31st Lieutenant Governor of Virginia
- In office December 4, 1971 – January 12, 1974
- Governor: Linwood Holton
- Preceded by: J. Sargeant Reynolds
- Succeeded by: John N. Dalton

Member of the Virginia Senate from the 2nd district
- In office January 12, 1966 – December 4, 1971
- Preceded by: None (seat created)
- Succeeded by: Herbert H. Bateman

Member of the Virginia House of Delegates from Norfolk City
- In office January 8, 1964 – January 12, 1966
- In office January 13, 1960 – January 10, 1962

Personal details
- Born: Henry Evans Howell Jr. September 5, 1920 Norfolk, Virginia, U.S.
- Died: July 7, 1997 (aged 76) Norfolk, Virginia, U.S.
- Party: Democratic (before 1971, 1977–1997)
- Other political affiliations: Independent (1971–1977)
- Spouse: Elizabeth McCarty
- Education: College of William & Mary, Norfolk Division University of Virginia (LL.B.)
- Profession: Attorney

= Henry Howell =

American politician (1920–1997)

Henry Evans Howell Jr. (September 5, 1920 – July 7, 1997), nicknamed "Howlin' Henry" Howell, was an American lawyer and politician from the Commonwealth of Virginia. A progressive populist and a member of the Democratic Party, he served in both houses of the Virginia General Assembly, was elected the 31st Lieutenant Governor of Virginia as an Independent Democrat, and made several runs for governor.

==Early life==
Born and raised in Norfolk, Virginia, Howell attended the local public schools. He earned a degree from Old Dominion College and a Bachelor of Laws from the University of Virginia.

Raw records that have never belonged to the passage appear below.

(* ===== verification/Load.v ===== *)
(** * Loading a program: the segments (exec.c, loaduvm of vm.c)

    [exec_image] reads an ELF file into a fresh address space.  The theorem gives
    the image: the bytes of the segments at their addresses, zero elsewhere, up
    to the size that [exec] records. *)

From stdpp Require Import base list list_numbers numbers gmap strings.
From Stdlib Require Import ZArith Lia.
From S2P Require Import Prelude Mem CString KState Sched Bio Cache Kalloc Block Inode Bmap Fileio Vm Exec Paging Addrspace Image.

Section load.
Context (end_ : Z).
(** The file: the inode [v] in entry [ip] of the cache, with the bytes [fc]. *)
Context (D : gset Z) (ip : nat) (v : inode) (fc : nat -> Z).
Context (HD : (size D < NBUF)%nat) (Hty : i_type v <> T_DEV) (Hfc : forall o, 0 <= fc o < 256).

Definition fpart (off n : nat) : list Z := map fc (seq off n).

(** The file is in the file system. *)
Record has_file (s : kstate) : Prop := {
  hf_cabs : cabs s D ∅;
  hf_ip : k_icache s !! ip = Some v;
  hf_read : readable s v;
  hf_data : forall o, fdata s v o = fc o
}.

Lemma has_file_mem s s' : vframe s s' -> has_file s -> has_file s'.
Proof. intros E [[C1 C2 C3 C4 C5] H2 [R1 R2 R3 R4 R5] H4]. unfold vframe in E. rewrite E. split; [by split|done|by split|done]. Qed.

Lemma has_file_read s s' : reading s s' D -> has_file s -> has_file s'.
Proof.
  intros [F Ed C V] [C0 H2 [R1 R2 R3 R4 R5] H4].
  assert (Eb : forall bn, blk_of s' v bn = blk_of s v bn) by (intros bn; unfold blk_of; by rewrite V).
  split; [done|by rewrite (cframe_icache _ _ F)|split; try done; [by rewrite Ed|]|].
  - intros bn Hb. rewrite Eb, Ed. by apply R5.
  - intros o. rewrite <- H4. unfold fdata. by rewrite Eb, V.
Qed.

Lemma readi_file s (off n : nat) : has_file s -> Z.of_nat (off + n) <= i_size v ->
  exists s', readi ip (Z.of_nat off) (Z.of_nat n) s = Ret (Z.of_nat n, fpart off n) s' /\ reading s s' D.
Proof.
  intros [H1 H2 H3 H4] Hn. pose proof (rd_size _ _ H3) as Hs. rewrite maxfile_bytes in Hs.
  destruct (readi_run s D ip v off n H1 HD H2 H3 Hty) as (s' & HR & R); [lia|lia|]. exists s'. split; [|done]. rewrite R.
  assert (Hc : clip (i_size v) (Z.of_nat off) (Z.of_nat n) = Z.of_nat n) by (unfold clip; rewrite (proj2 (Z.ltb_ge _ _)) by lia; done).
  rewrite Hc, Nat2Z.id. do 2 f_equal. unfold fbytes, fpart. apply map_ext. exact H4.
Qed.

(** ** The image under construction *)

Section building.
Context (s0 : kstate) (l0 : list Z) (pgdir : Z).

==Early political campaigns==
Howell first became involved in political campaigns in 1949. He worked for the unsuccessful gubernatorial candidate Francis Pickens Miller against John S. Battle, the favored candidate of the Byrd Organization, the state's political machine, in the Democratic primary. After defeating Miller in the primary, Battle went on to win the general election. In 1952, Howell managed Miller's campaign against incumbent U.S. Senator Harry F. Byrd, the leader of the political machine, a campaign that Miller also lost.

The following year, Howell ran for a seat in the Virginia House of Delegates (a part-time position) but failed to win election. In 1959, during the Massive Resistance crisis, as the Byrd Organization closed Norfolk's schools until Governor J. Lindsay Almond acceded to decisions of the Virginia Supreme Court and a three-judge federal panel mandating desegregation, Howell was elected as one of Norfolk's several representatives, along with Joshua Warren White and James W. Roberts. However, he failed to be re-elected in what was redistricted as District 51 in 1961. In 1963, after Howell and Arlington's Edmund D. Campbell won the Davis v. Mann redistricting case, Norfolk's voters elected Howell along with White and Robert to represent them in what had become District 50.

In 1965, Howell won election to the Virginia Senate.

==Statewide political campaigns==
A fiery left-wing populist, Howell assailed big business, particularly banks, insurance companies, and monopolies. A favorite target was Dominion Energy, then known as VEPCO (Virginia Electric Power Company), which Howell claimed stood for "Very Expensive Power Company." A supporter of civil rights for African Americans, Howell campaigned against massive resistance, was a major proponent of desegregation, and filed a successful lawsuit to abolish the state's poll tax. A believer in workers' right to organize, he often attempted to repeal Virginia's right-to-work law.

In 1969, Howell made his first run for governor by challenging former Ambassador William C. Battle, son of former Governor John S. Battle, for the nomination. Battle won the primary, and went on to lose the election to A. Linwood Holton Jr., Virginia's first elected Republican governor and the first Republican to hold the office since Reconstruction Governor Gilbert Carlton Walker in 1869. One analyst attributed Holton's victory not only to attracting liberal and African-American votes but also because Howell's backers had "bolted the party to nail the coffin shut" on the Byrd Organization. Holton served until January 1974.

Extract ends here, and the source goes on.